[DATA SECTION Boundary: Start]

(** C1.  The existence guard sorts what [Get] returned three ways.  A nil
    error: [run] returns an error whose text contains "already exists" and
    [Apply] is not called.  An error the not-found predicate accepts:
    [run] goes on to call [Apply].  Any other error [e]: [run] returns an
    error whose text is "Cannot check registry: " followed by the text of
    [e], and [Apply] is not called. *)
Theorem existence_guard_classifies (n : string) (got : RegistryResult E) :
  In (EvGet n got) (run_trace env controller name w) ->
  let res := fst (run env controller name w) in
  let tr := run_trace env controller name w in
  match snd got with
  | None =>
      (exists err, res = Some err /\
                   Error err = "Cannot create registry: already exists" /\
                   Contains (Error err) "already exists" = true) /\
      filter is_Apply tr = []
  | Some e =>
      if IsNotFound env e then
        exists arg ret, In (EvApply arg ret) tr
      else
        (exists err, res = Some err /\
                     Error err = "Cannot check registry: " ++ Error e /\
                     HasPrefix (Error err) "Cannot check" = true) /\
        filter is_Apply tr = []
  end.
Proof.
  destruct w as [r0 c0 t0 out0 eout0 log0].
  run_paths env controller; intros Hin; in_cases Hin;
    injection Hin as <- <-; cbn [snd]; rewrite ?NF.
  all: try (eexists _, _; cbn [In]; intuition eauto; fail).
  all: split; [eexists; split; [reflexivity|] | reflexivity]; auto.
Qed.

(** C5.  An error [e] that [Apply] returns is what [run] returns, the
    same value with nothing put around it, and the call that failed is the
    only call to [Apply] of the execution. *)
Theorem Apply_error_verbatim (arg : Registry) (obj : option Registry) (e : error E) :
  In (EvApply arg (obj, Some e)) (run_trace env controller name w) ->
  fst (run env controller name w) = Some e /\
  filter is_Apply (run_trace env controller name w) = [EvApply arg (obj, Some e)].
Proof.
  destruct w as [r0 c0 t0 out0 eout0 log0].
  run_paths env controller; intros Hin; in_cases Hin.
  injection Hin as <- <- <-. split; reflexivity.
Qed.
(** * problem-builder: the mixins of [problem_builder/mixins.py] and the CSV
    export task of [problem_builder/tasks.py], shallowly embedded. *)

From Stdlib Require Import String Ascii List Bool Arith Lia.
Import ListNotations.
Open Scope string_scope.
Open Scope list_scope.
Set Warnings "-register-all".

(** ** Python exceptions and a small exception monad *)

Inductive exn :=
| ValueError (msg : string)
| KeyError (key : string)
| IndexError
| AttributeError (attr : string)
| ItemNotFoundError
| InvalidKeyError
| TypeError (msg : string).

Inductive res (A : Type) :=
| Ok (a : A)
| Raise (e : exn).
Arguments Ok {A} a.
Arguments Raise {A} e.

Definition res_bind {A B} (m : res A) (k : A -> res B) : res B :=
  match m with Ok a => k a | Raise e => Raise e end.

Notation "x <- m ;; k" := (res_bind m (fun x => k))
  (at level 61, m at next level, right associativity).

(** ** Python dicts with string keys, as insertion-ordered association lists *)

(** [d[k] = v]: overwrite in place, or append a new key at the end. *)
Fixpoint dict_set {A : Type} (d : list (string * A)) (k : string) (v : A)
    : list (string * A) :=
  match d with
  | [] => [(k, v)]
  | (k', v') :: d' =>
      if String.eqb k' k then (k, v) :: d' else (k', v') :: dict_set d' k v
  end.

(** [d.get(k)] *)
Fixpoint dict_get {A : Type} (d : list (string * A)) (k : string) : option A :=
  match d with
  | [] => None
  | (k', v') :: d' => if String.eqb k' k then Some v' else dict_get d' k
  end.

(** [d.get(k, default)] *)
Definition dict_get_default {A : Type} (d : list (string * A)) (k : string)
    (default : A) : A :=
  match dict_get d k with Some v => v | None => default end.

(** ** String helpers: Python's [str(int)], [str.lower] and [in] *)

Fixpoint digits_aux (fuel n : nat) (acc : string) : string :=
  match fuel with
  | O => acc
  | S f =>
      let d := ascii_of_nat (48 + n mod 10) in
      if Nat.ltb n 10 then String d acc else digits_aux f (n / 10) (String d acc)
  end.

(** [str(n)] for a non-negative Python int. *)
Definition str_of_nat (n : nat) : string := digits_aux (S n) n EmptyString.

Definition lower_char (c : ascii) : ascii :=
  let n := nat_of_ascii c in
  if Nat.leb 65 n && Nat.leb n 90 then ascii_of_nat (n + 32) else c.

(** [s.lower()] on an ASCII string. *)
Fixpoint lower (s : string) : string :=
  match s with
  | EmptyString => EmptyString
  | String c s' => String (lower_char c) (lower s')
  end.

(** [pat in s] for Python strings: [pat] occurs contiguously in [s]. *)
Fixpoint str_contains (pat s : string) : bool :=
  prefix pat s ||
  match s with
  | EmptyString => false
  | String _ s' => str_contains pat s'
  end.

(** ** [MentoringBlock._get_standard_results]: the feedback decision *)

(** Modelled from the spec: [problem_builder/mentoring.py], which holds
    [_get_standard_results], is not among the sources (only its unit test
    is).  Section 4.4: [show_message] is true iff [student_results] is
    non-empty and (the [pb_hide_feedback_if_attempts_remain] option is false
    or [max_attempts_reached]). *)
Definition show_message {A : Type} (student_results : list A)
    (hide_feedback_if_attempts_remain max_attempts_reached : bool) : bool :=
  negb (match student_results with [] => true | _ => false end) &&
  (negb hide_feedback_if_attempts_remain || max_attempts_reached).

(** ** Usage keys and [_normalize_id] *)

Record usage_key := mkKey {
  uk_course : string;
  uk_block_type : string;
  uk_block_id : string;
  uk_branch : option string;
  uk_version : option string
}.

Definition usage_key_eq_dec (a b : usage_key) : {a = b} + {a <> b}.
Proof. repeat decide equality. Defined.

Definition key_eqb (a b : usage_key) : bool :=
  if usage_key_eq_dec a b then true else false.

(** [key.for_branch(None).for_version(None)] *)
Definition _normalize_id (k : usage_key) : usage_key :=
  {| uk_course := uk_course k; uk_block_type := uk_block_type k;
     uk_block_id := uk_block_id k; uk_branch := None; uk_version := None |}.

(** ** [StepParentMixin] and [EnumerableChildMixin] *)

Section Steps.

(** [child_isinstance(parent, child_id, QuestionMixin)], as the runtime
    answers it. *)
Variable is_question : usage_key -> bool.

(** [StepParentMixin.step_ids] *)
Definition step_ids (children : list usage_key) : list usage_key :=
  map _normalize_id (filter is_question children).

End Steps.

(** [list.index(x)]: the first position of [x], or [ValueError]. *)
Fixpoint list_index (x : usage_key) (l : list usage_key) : res nat :=
  match l with
  | [] => Raise (ValueError "x not in list")
  | y :: l' =>
      if key_eqb y x then Ok 0
      else (i <- list_index x l' ;; Ok (S i))
  end.

(** [CAPTION] of [QuestionMixin]. *)
Definition CAPTION : string := "Question".

(** A child block of a step parent: what [EnumerableChildMixin] reads.
    [siblings] is [self.get_parent().step_ids]. *)
Record step_block := mkStep {
  usage_id : usage_key;
  display_name : string;
  siblings : list usage_key
}.

(** [EnumerableChildMixin.step_number] *)
Definition step_number (b : step_block) : res nat :=
  i <- list_index (_normalize_id (usage_id b)) (siblings b) ;; Ok (i + 1).

Definition lonely_child_message : string :=
  CAPTION ++ "'s parent should contain " ++ CAPTION.

(** [EnumerableChildMixin.lonely_child] *)
Definition lonely_child (b : step_block) : res bool :=
  if existsb (key_eqb (_normalize_id (usage_id b))) (siblings b)
  then Ok (Nat.eqb (length (siblings b)) 1)
  else Raise (ValueError lonely_child_message).

(** [tmpl.format(child_caption=c, number=n)] for a template whose only
    replacement fields are [{child_caption}] and [{number}]. *)
Fixpoint format_caption_number (fuel : nat) (tmpl c n : string) : string :=
  match fuel with
  | O => tmpl
  | S f =>
      if prefix "{child_caption}" tmpl
      then c ++ format_caption_number f (substring 15 (String.length tmpl) tmpl) c n
      else if prefix "{number}" tmpl
      then n ++ format_caption_number f (substring 8 (String.length tmpl) tmpl) c n
      else match tmpl with
           | EmptyString => EmptyString
           | String ch t => String ch (format_caption_number f t c n)
           end
  end.

Definition format_title (tmpl c n : string) : string :=
  format_caption_number (String.length tmpl) tmpl c n.

Section Titles.

(** [self.runtime.service(self, "i18n").ugettext] *)
Variable ugettext : string -> string.

(** [EnumerableChildMixin.display_name_with_default] *)
Definition display_name_with_default (b : step_block) : res string :=
  if negb (String.eqb (display_name b) "") then Ok (display_name b)
  else
    lonely <- lonely_child b ;;
    if negb lonely then
      n <- step_number b ;;
      Ok (format_title (ugettext "{child_caption} {number}") CAPTION (str_of_nat n))
    else Ok (ugettext CAPTION).

End Titles.

(** ** [MessageParentMixin.get_message_content] *)

(** A [MentoringMessageBlock] as the loop reads it: its [type] and
    [content] fields. *)
Record message_block := mkMessageBlock {
  mb_type : string;
  mb_content : string
}.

[DATA SECTION Boundary: End]

## [WORK ITEM]
Look through the entries above and copy each line that has "negb" in it.

## [TASK RESULT]
  negb (match student_results with [] => true | _ => false end) &&
  (negb hide_feedback_if_attempts_remain || max_attempts_reached).
  if negb (String.eqb (display_name b) "") then Ok (display_name b)
    if negb lonely then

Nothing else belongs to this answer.